Everyone says that change is so difficult: Change work, change spouse, change house, change friends… All seems difficult.
First of all we want to change the person in front of us. There isn’t anything left that we haven’t done to change angry spouse, mean boss, carping child, our friend complaining everything.
On the other side of the medal, there are those who want to change us: Lovers saying we would have a longer relationship with you if you smoke less, cared more about yourself, lost a little more weight, if you were five cm taller, mothers saying I wish you were tidier, you got up earlier, you worked more… And many more…
Minds are very confused about wanting to change both ourselves and others. Because, one part of us thinks that all the things we have constitute our identity and make us who we are. Another part of us is displeased with this state of us. If I change, would I be someone else?

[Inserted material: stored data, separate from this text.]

(** * Fusion graph builder: a shallow embedding and its properties

    The development follows [utils/fusion_graph_builder/__init__.py],
    [utils/fusion_graph_builder/term_definition_graph.py] and
    [utils/concept_graph_search.py]; [utils/entity_graph_search.py] is taken at
    the interface of [fetch_dbpedia_triples] in the expansion round and
    followed in detail in the module [Dbpedia].

    Python [str] values are Rocq strings; [str.lower], [str.strip] and the
    regular-expression class [\s] are taken on the ASCII range, where Python's
    white space is the characters 9-13, 28-31 and 32.  Bytes above 127 are
    neither white space nor cased. *)

From Stdlib Require Import String Ascii List ZArith QArith Lia Bool Sorted.
From stdpp Require Import gmap strings list.

Open Scope string_scope.
Open Scope list_scope.

(** ** Python strings *)

Module PyStr.

(** [str.isspace] on one character, which is also the class [\s] of [re]. *)
Definition isspace (c : ascii) : bool :=
  let n := nat_of_ascii c in
  ((9 <=? n)%nat && (n <=? 13)%nat) || ((28 <=? n)%nat && (n <=? 32)%nat).

Definition lower_char (c : ascii) : ascii :=
  let n := nat_of_ascii c in
  if ((65 <=? n)%nat && (n <=? 90)%nat) then ascii_of_nat (n + 32) else c.

(** [s.lower()] *)
Fixpoint lower (s : string) : string :=
  match s with
  | EmptyString => EmptyString
  | String c r => String (lower_char c) (lower r)
  end.

(** [s.lstrip()] *)
Fixpoint lstrip (s : string) : string :=
  match s with
  | EmptyString => EmptyString
  | String c r => if isspace c then lstrip r else s
  end.

(** [s.rstrip()] *)
Fixpoint rstrip (s : string) : string :=
  match s with
  | EmptyString => EmptyString
  | String c r =>
      match rstrip r with
      | EmptyString => if isspace c then EmptyString else String c EmptyString
      | r' => String c r'
      end
  end.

What would people talk behind us? Would they think she/he changed since that women/man entered his/her life?
In front of the change, there are huge walls which block our minds and make us fear and give up. We don’t know what’s behind the wall. We don’t know how our new behavior, our new job, our new spouse will be and whether we will get used to them. Everything that’s unknown scares us just like darkness. Molds that we are used to and know seem reliable even if they are not useful and make us unhappy.

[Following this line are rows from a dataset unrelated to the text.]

(** A Nissan of 2019 without a range, next to one with a range: the group
    has two vehicles in table A, and the average of BEV is that of the two
    other rows. *)
Lemma missing_range_counted_in_A_left_out_of_mean_witness :
  top_10_ev_counts npy.argsort ([tesla] ++ no_range :: [nissan])
    = [mkCountRow "Nissan" 2019 2; mkCountRow "Tesla" 2020 1] ∧
  avg_range_by_type npy.argsort ([tesla] ++ no_range :: [nissan])
    = [mkAvgRow "BEV" (Some (400 # 2)%Q); mkAvgRow "PHEV" None] ∧
  mkCountRow "Nissan" 2019
      (S (length (get_group make_year ("Nissan", 2019%Z) ([tesla] ++ [nissan]))))
    ∈ groupby_size ([tesla] ++ no_range :: [nissan]) ∧
  (length (remove_dups (omap make_year ([tesla] ++ no_range :: [nissan]))) ≤ 10 →
   mkCountRow "Nissan" 2019
       (S (length (get_group make_year ("Nissan", 2019%Z) ([tesla] ++ [nissan]))))
     ∈ top_10_ev_counts npy.argsort ([tesla] ++ no_range :: [nissan])) ∧
  (∀ c, c ∈ top_10_ev_counts npy.argsort ([tesla] ++ no_range :: [nissan]) →
        cr_Make c = "Nissan" → cr_Model_Year c = 2019%Z →
        Total_EVs c
        = S (length (get_group make_year ("Nissan", 2019%Z) ([tesla] ++ [nissan])))) ∧
  (∀ row, row ∈ avg_range_by_type npy.argsort ([tesla] ++ no_range :: [nissan]) →
          Average_Electric_Range row = group_mean (ar_Type row) ([tesla] ++ [nissan])).
Proof.
  split; [reflexivity|]. split; [reflexivity|].
  apply (missing_range_counted_in_A_left_out_of_mean
           npy.argsort [tesla] [nissan] no_range);
    [apply argsort_ok_intro; vm_compute; reflexivity|reflexivity..].
Defined.

(** C6 as stated fails: with more than ten groups the group of such a row
    need not be in table A.  Ten makes are registered twice and an eleventh
    once, without a range: its group has one vehicle, the ten rows of table
    A have two each, and none of them is the group of that row. *)
Lemma missing_range_group_cut_by_head :
  argsort_ok (npy.argsort nat int64) (counts_column eleven_groups) ∧
  (no_range_K ∈ eleven_groups ∧ Electric_Range no_range_K = None ∧
   Make no_range_K = Some "K" ∧ Model_Year no_range_K = Some 2020%Z) ∧
  mkCountRow "K" 2020 1 ∈ groupby_size eleven_groups ∧
  Total_EVs <$> top_10_ev_counts npy.argsort eleven_groups = replicate 10 2 ∧
  ¬ ∃ c, c ∈ top_10_ev_counts npy.argsort eleven_groups ∧ cr_Make c = "K".
Proof.
  split; [|split; [|split; [|split]]].
  - apply argsort_ok_intro; vm_compute; reflexivity.
  - split_and!; [|reflexivity..].
    apply (list_elem_of_lookup_2 _ 20). reflexivity.
  - apply (bool_decide_unpack _). vm_compute. exact I.
  - reflexivity.
  - assert (Forall (λ c, cr_Make c ≠ "K")
              (top_10_ev_counts npy.argsort eleven_groups)) as Hall
      by (apply (bool_decide_unpack _); vm_compute; exact I).
    intros (c & Hc & HK). rewrite Forall_forall in Hall. by apply (Hall c).
Qed.

Lemma missing_type_excluded_from_B_witness :
  avg_range_by_type npy.argsort ([tesla] ++ no_type :: [nissan])
    = [mkAvgRow "BEV" (Some (400 # 2)%Q)] ∧
  avg_range_by_type npy.argsort ([tesla] ++ no_type :: [nissan])
    = avg_range_by_type npy.argsort ([tesla] ++ [nissan]) ∧
  ∀ row, row ∈ avg_range_by_type npy.argsort ([tesla] ++ no_type :: [nissan]) →
         ∃ r', r' ∈ [tesla] ++ [nissan] ∧ Electric_Vehicle_Type r' = Some (ar_Type row).
Proof.
  split; [reflexivity|].
  apply (missing_type_excluded_from_B npy.argsort [tesla] [nissan] no_type).
  reflexivity.
Defined.

(** ** Runs of [load_and_analyze_data] *)

Lemma lookup_app_plus {A} (l k : list A) (i : nat) :
  (l ++ k) !! (length l + i) = k !! i.
Proof. rewrite lookup_app_r by lia. f_equal. lia. Qed.

Lemma lookup_app_length {A} (l k : list A) : (l ++ k) !! length l = k !! 0.
Proof. rewrite <- (Nat.add_0_r (length l)) at 1. apply lookup_app_plus. Qed.

(** Normal form of the heap after some allocations. *)
Ltac heap_simpl :=
  repeat first
    [ rewrite <- app_assoc
    | rewrite length_app
    | rewrite lookup_app_length
    | rewrite lookup_app_plus
    | progress cbn [app length lookup list_lookup Nat.add fst snd
                    input_rows count_rows avg_rows] ].

Section runs.
Variable argsort : Argsort.

(** A failed read: the message is shown and [(None, None)] returned;
    nothing is allocated. *)
Lemma load_and_analyze_data_raised (file_path : string) (w : World) (exc : pd.Raised) :
  (pd.read_csv file_path w).1 = inl exc →
  load_and_analyze_data argsort file_path w
  = ((None, None), shown (error (error_message file_path exc)) w).
Proof.
  unfold load_and_analyze_data, pd.read_csv, mbind, M_bind.
  destruct (files w !! file_path) as [[rows|e]|]; intros [= <-]; reflexivity.
Qed.

(** A successful read: six frames are allocated, the input first, the two
    tables fourth and sixth; nothing is shown. *)
Lemma load_and_analyze_data_loaded (file_path : string) (w : World) (df : DataFrame) :
  files w !! file_path = Some (Csv df) →
  load_and_analyze_data argsort file_path w
  = ((Some (length (heap w) + 3), Some (length (heap w) + 5)),
     allocated [InputFrame df;
                CountsFrame (groupby_size df) None;
                CountsFrame (ev_counts_by_make_year argsort df) None;
                CountsFrame (top_10_ev_counts argsort df) None;
                AveragesFrame (groupby_mean df);
                AveragesFrame (avg_range_by_type argsort df)] w).
Proof.
  intros Hfile.
  assert (∀ {A B} (m : M A) (f : A → M B) w0, (m ≫= f) w0 = f (m w0).1 (m w0).2)
    as Hbind by done.
  assert (∀ o w0, new o w0 = (length (heap w0), allocated [o] w0)) as Hnew by done.
  assert (∀ r w0, get r w0 = (heap w0 !! r, w0)) as Hget by done.
  assert (∀ os os' w0, allocated os' (allocated os w0) = allocated (os ++ os') w0)
    as Halloc by (intros; unfold allocated; cbn; by rewrite <- app_assoc).
  assert (pd.read_csv file_path w
          = (inr (length (heap w)), allocated [InputFrame df] w)) as Hread
    by (unfold pd.read_csv; by rewrite Hfile).
  unfold load_and_analyze_data.
  rewrite Hbind, Hread. cbn [fst snd].
  do 10 (rewrite Hbind, ?Hget, ?Hnew, ?Halloc; cbn [fst snd];
         unfold allocated at 1; cbn [heap]; heap_simpl;
         fold (allocated []) ; idtac).
  unfold mret, M_ret, allocated. cbn [files heap page cache].
  repeat f_equal; lia.
Qed.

In fact, change occurs like a paradox when you admit the existing thins and give up trying to be someone other than who you really are. When we admit ourselves as how we are, we firstly love ourselves and then we become able to easily make investments for ourselves. Unfortunately, it is not possible to live with an “I” who you are displeased with and to make something for him/her.

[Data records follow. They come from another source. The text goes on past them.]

(** * Forensic-watermark CDN embedder (Cloudflare Worker): request handler

    A shallow embedding of [src/index.js] and [src/config.js].

    - JavaScript strings are [string]; the handler only splits on ['/'],
      tests literal ASCII prefixes and suffixes, drops the first
      character and concatenates.
    - JavaScript numbers that the handler formats (status codes, the
      cache TTL, byte offsets, lengths and sizes) are integers, modelled
      as [Z] and printed in decimal.
    - [Headers] is a finite map from lower-cased names to values; a
      present header may have the empty value.
    - An [async] function is a computation over the edge cache that
      returns normally or throws, and that records every call it makes to
      a collaborator (token decoders, cache, bucket) in an event list.
      [console.log] is not recorded.
    - The imported modules [akamaiWmt], [doveRunnerAes] and [wmUtil] and
      the R2 bucket binding are collaborators of the handler: they are
      parameters of the development, and may return or throw anything
      of their type.
    - [caches.default] is a finite map from cache-key strings to
      responses. [cache.put] inserts and [cache.match] looks up; eviction,
      expiry and the platform's own refusals are outside the handler and
      are not modelled. [new URL(request.url)] and [new Request(cacheKey)]
      are taken to succeed, as they do for the URL of an incoming request
      and for an origin followed by an absolute path.
    - [new Response] is total: the handler only builds responses with
      the literal statuses 200, 206, 304, 400, 404, 405 or with the status
      of a response that already exists. *)

From Stdlib Require Import ZArith String Ascii List DecimalString Lia.
From stdpp Require Import gmap strings list fin_maps.

Local Open Scope string_scope.
Local Open Scope Z_scope.

(** ** JavaScript string primitives used by the handler *)

Module JsString.

(** [s.startsWith(p)] *)
Definition startsWith (s p : string) : bool := String.prefix p s.

(** [s.endsWith(suffix)]: the last [|suffix|] characters of [s] are
    [suffix]. *)
Definition endsWith (s suffix : string) : bool :=
  let n := String.length s in
  let m := String.length suffix in
  if (m <=? n)%nat
  then String.eqb (String.substring (n - m) m s) suffix
  else false.

(** [s.slice(1)] *)
Definition slice1 (s : string) : string :=
  match s with
  | EmptyString => EmptyString
  | String _ rest => rest
  end.

(** [s.split(sep)] for a one-character separator. *)
Fixpoint split (sep : ascii) (s : string) : list string :=
  match s with
  | EmptyString => [EmptyString]
  | String c rest =>
      if Ascii.eqb c sep then EmptyString :: split sep rest
      else match split sep rest with
           | [] => [String c EmptyString]
           | hd :: tl => String c hd :: tl
           end
  end.

(** [arr.join(sep)] on an array of strings. *)
Definition join (sep : string) (arr : list string) : string :=
  String.concat sep arr.

(** ASCII lower-casing, as the [Headers] class applies to names. *)
Definition lower_ascii (c : ascii) : ascii :=
  let n := nat_of_ascii c in
  if ((65 <=? n) && (n <=? 90))%nat then ascii_of_nat (n + 32) else c.

Fixpoint toLowerCase (s : string) : string :=
  match s with
  | EmptyString => EmptyString
  | String c rest => String (lower_ascii c) (toLowerCase rest)
  end.

(** Template-literal formatting of an integer: [`${n}`]. *)
Definition of_number (n : Z) : string :=
  NilZero.string_of_int (Z.to_int n).

(** Truthiness of a string value: only [""] is falsy. *)
Definition truthy (s : string) : bool := negb (String.eqb s "").

End JsString.

(** ** The [Headers] class *)

Module Headers.

Definition empty : gmap string string := ∅.

Definition get (h : gmap string string) (name : string) : option string :=
  h !! JsString.toLowerCase name.

Definition has (h : gmap string string) (name : string) : bool :=
  match get h name with Some _ => true | None => false end.

Definition set (h : gmap string string) (name value : string)
  : gmap string string :=
  <[JsString.toLowerCase name := value]> h.

End Headers.

(** ** Requests and responses *)

(** [new URL(request.url)]: the two fields the handler reads, and the
    query string, which it never reads. *)
Record URL := mkURL {
  origin : string;
  pathname : string;
  search : string
}.

Record Request := mkRequest {
  method : string;
  url : URL;
  req_headers : gmap string string
}.

(** The first argument of [new Response(body, init)]: a string, or the
    stream of another response or of a bucket object. *)
Inductive BodyInit :=
| BodyString (text : string)
| BodyStream (content : string).

Definition body_content (b : BodyInit) : string :=
  match b with BodyString s => s | BodyStream s => s end.

Record ResponseInit := mkInit {
  init_status : Z;
  init_headers : gmap string string
}.

Record Response := mkResponse {
  status : Z;
  headers : gmap string string;
  body : option string
}.

(** [new Response(body, init)]. A string body gets the default
    [Content-Type] when [init] gives none. *)
Definition new_Response (b : option BodyInit) (init : ResponseInit) : Response :=
  {| status := init_status init;
     headers :=
       match b with
       | Some (BodyString _) =>
           if Headers.has (init_headers init) "content-type"
           then init_headers init
           else Headers.set (init_headers init) "content-type"
                            "text/plain;charset=UTF-8"
       | _ => init_headers init
       end;
     body := body_content <$> b |}.

(** [{ status: n }] *)
Definition init_status_only (n : Z) : ResponseInit :=
  {| init_status := n; init_headers := Headers.empty |}.

(** A [Response] passed as [init]: its status and headers are read. *)
Definition init_of_response (r : Response) : ResponseInit :=
  {| init_status := status r; init_headers := headers r |}.

(** [response.body] as a constructor argument. *)
Definition body_stream (r : Response) : option BodyInit :=
  BodyStream <$> body r.

(** ** Configuration ([src/config.js]) *)

(** [config.prefixFolder] is either an array of folder names or a single
    name; [checkWatermarkPath] tests [Array.isArray]. *)
Inductive PrefixFolder :=
| PrefixArray (folders : list string)
| PrefixString (folder : string).

Record Config := mkConfig {
  aesKey : string;
  type : string;
  availableInterval : Z;
  prefixFolder : PrefixFolder;
  wmtPublicKey : string;
  wmtPassword : string
}.

Record CacheConfig := mkCacheConfig {
  enabled : bool;
  ttl : Z;
  cacheableExtensions : list string
}.

Module ConfigJs.

Definition config : Config :=
  {| aesKey := "{Your DoveRunner Site Key}";
     type := "unlabeled_a_variant";
     availableInterval := 60000;
     prefixFolder := PrefixArray ["dldzkdpsxmdnjrtm"; "wm-contents"];
     wmtPublicKey := "{Your DoveRunner Akamai Public Key}";
     wmtPassword := "{Your DoveRunner Akamai Key Password}" |}.

Definition CACHE_CONFIG : CacheConfig :=
  {| enabled := true;
     ttl := 3600;
     cacheableExtensions := [".m3u8"; ".ts"; ".mp4"; ".m4s"; ".mpd"] |}.

End ConfigJs.

(** ** The R2 bucket binding *)

Record R2Range := mkRange {
  offset : Z;
  range_length : Z
}.

(** What [bucket.get] resolves to when the key exists. [obj_body] is
    [None] for an object returned without a [body] property (a failed
    [onlyIf] precondition). *)
Record R2Object := mkObject {
  obj_body : option string;
  obj_range : option R2Range;
  size : Z;
  httpEtag : string;
  writeHttpMetadata : gmap string string -> gmap string string
}.

Record R2GetOptions := mkOptions {
  onlyIf : gmap string string;
  range : option (gmap string string)
}.

(** ** Computations of the handler *)

Inductive Completion (A : Type) :=
| Normal (value : A)
| Throw (message : string).
Arguments Normal {A} value.
Arguments Throw {A} message.

(** [env.FWM_BUCKER.get(key, options)] resolves to [null] or an object,
    or rejects. *)
Record Env := mkEnv {
  FWM_BUCKER : string -> R2GetOptions -> Completion (option R2Object)
}.

(** Every call to a collaborator, in program order. *)
Inductive Event :=
| AkamaiWmtGetContentUrl (urlPathname : string) (arrUri : list string)
| WmUtilRemoveRevokeToken (arrUri : list string)
| DoveRunnerAesGetContentUrl (requestPath : string) (arrUri : list string)
    (reqPrefixFolder : string) (hasRevokeToken : bool)
| CacheMatch (cacheKey : string)
| CachePut (cacheKey : string) (cacheResponse : Response)
| BucketGet (key : string) (r2Options : R2GetOptions).

Record Run (A : Type) := mkRun {
  outcome : Completion A;
  cache_after : gmap string Response;
  events : list Event
}.
Arguments mkRun {A} outcome cache_after events.
Arguments outcome {A} r.
Arguments cache_after {A} r.
Arguments events {A} r.

(** A computation starts from the content of [caches.default]. *)
Definition Js (A : Type) : Type := gmap string Response -> Run A.

Module Js.

Definition ret {A} (a : A) : Js A :=
  fun cache => mkRun (Normal a) cache [].

Definition throw {A} (message : string) : Js A :=
  fun cache => mkRun (Throw message) cache [].

Definition bind {A B} (m : Js A) (k : A -> Js B) : Js B :=
  fun cache =>
    let r := m cache in
    match outcome r with
    | Normal a =>
        let r' := k a (cache_after r) in
        mkRun (outcome r') (cache_after r') (events r ++ events r')
    | Throw message => mkRun (Throw message) (cache_after r) (events r)
    end.

(** [try { m } catch (e) { return handler(e.message) }] *)
Definition try_catch {A} (m : Js A) (handler : string -> A) : Js A :=
  fun cache =>
    let r := m cache in
    match outcome r with
    | Normal a => r
    | Throw message => mkRun (Normal (handler message)) (cache_after r) (events r)
    end.

(** [await] of a collaborator's call: the call is recorded, then its
    completion is the computation's. *)
Definition call {A} (e : Event) (result : Completion A) : Js A :=
  fun cache => mkRun result cache [e].

(** [await cache.match(new Request(cacheKey, { method: 'GET' }))] *)
Definition cache_match (cacheKey : string) : Js (option Response) :=
  fun cache => mkRun (Normal (cache !! cacheKey)) cache [CacheMatch cacheKey].

(** [ctx.waitUntil(cache.put(new Request(cacheKey, { method: 'GET' }),
    cacheResponse))] *)
Definition cache_put (cacheKey : string) (cacheResponse : Response) : Js unit :=
  fun cache =>
    mkRun (Normal tt) (<[cacheKey := cacheResponse]> cache)
          [CachePut cacheKey cacheResponse].

End Js.

Declare Scope js_scope.
Delimit Scope js_scope with js.
Notation "'await' x ':=' m 'in' k" := (Js.bind m (fun x => k))
  (at level 10, x name, m at level 100, k at level 200) : js_scope.

(** ** The worker ([src/index.js]) *)

Module IndexJs.

Section Worker.

(** The module-level imports of [index.js]. *)
Variable config : Config.
Variable CACHE_CONFIG : CacheConfig.

(** [akamaiWmt.getContentUrl(url.pathname, arrUri, config)]: resolves to
    a path, to [undefined], or rejects. *)
Variable akamaiWmt_getContentUrl :
  string -> list string -> Config -> Completion (option string).

(** [doveRunnerAes.getContentUrl(requestPath, arrUri, prefixFolder,
    config, hasRevokeToken)] *)
Variable doveRunnerAes_getContentUrl :
  string -> list string -> string -> Config -> bool ->
  Completion (option string).

(** [wmUtil.removeRevokeToken(arrUri)] returns
    [{ modifiedArrUri, hasRevokeToken }]. *)
Variable wmUtil_removeRevokeToken :
  list string -> Completion (list string * bool).

Local Open Scope js_scope.

Definition checkWatermarkPath (reqPrefixFolder : string) : bool :=
  match prefixFolder config with
  | PrefixArray folders =>
      existsb (fun folder => String.eqb folder reqPrefixFolder) folders
  | PrefixString folder => String.eqb folder reqPrefixFolder
  end.

Definition getContentType (path : string) : option string :=
  if JsString.endsWith path ".m3u8" then Some "application/vnd.apple.mpegurl"
  else if JsString.endsWith path ".ts" then Some "video/mp2t"
  else if JsString.endsWith path ".mp4" then Some "video/mp4"
  else if JsString.endsWith path ".m4s" then Some "video/iso.segment"
  else if JsString.endsWith path ".mpd" then Some "application/dash+xml"
  else None.

Definition isCacheable (path : string) : bool :=
  existsb (fun ext => JsString.endsWith path ext)
          (cacheableExtensions CACHE_CONFIG).

Definition getCacheKey (request : Request) (finalRequestPath : string)
  : string :=
  let url := url request in
  origin url ++ finalRequestPath.

Definition getFromCache (cacheKey : string) : Js (option Response) :=
  if negb (enabled CACHE_CONFIG) then Js.ret None
  else
    await cachedResponse := Js.cache_match cacheKey in
    match cachedResponse with
    | Some cachedResponse => Js.ret (Some cachedResponse)
    | None => Js.ret None
    end.

Definition storeInCache (cacheKey : string) (response : Response)
  : Js unit :=
  if negb (enabled CACHE_CONFIG) then Js.ret tt
  else
    let responseToCache := response in
    let headers :=
      Headers.set (headers responseToCache) "Cache-Control"
        ("public, max-age=" ++ JsString.of_number (ttl CACHE_CONFIG)) in
    let cacheResponse :=
      new_Response (body_stream responseToCache)
        {| init_status := status responseToCache;
           init_headers := headers |} in
    Js.cache_put cacheKey cacheResponse.

(** A value used as a condition: [null], [undefined] and [""] are
    falsy. *)
Definition truthy_value (v : option string) : bool :=
  match v with
  | Some s => JsString.truthy s
  | None => false
  end.

(** Lines 134-140 of [generateResponse]: the options of the bucket
    read. [range] is added only under [if (rangeHeader)]. *)
Definition r2Options (reqHeaders : gmap string string) : R2GetOptions :=
  let rangeHeader := Headers.get reqHeaders "range" in
  {| onlyIf := reqHeaders;
     range := if truthy_value rangeHeader then Some reqHeaders else None |}.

To admit ourselves as how we are and to bring our defense against every aspect of ourselves which we love and do not love is a long process. And to succeed this is in fact a big change. Because, since the first seconds of our life, we are in an effort to look like a person who is loved by people around us in order for them to meet our needs, to love us and approve us. When we notice that our state of today is not who we are but who we want to be, process of looking for real “I” and admitting and embracing that “I” begins. We become able to transfer the energy we use for the person we try to be to the real “I”.
As it is, everything can seem hard and complex to understand. However, we can start by knowing that focusing on others and perceptions of others about us causes many properties of us that we want to change to stay unchanged. Afterwards, you will have more power to use for the existing “I” and to structure it.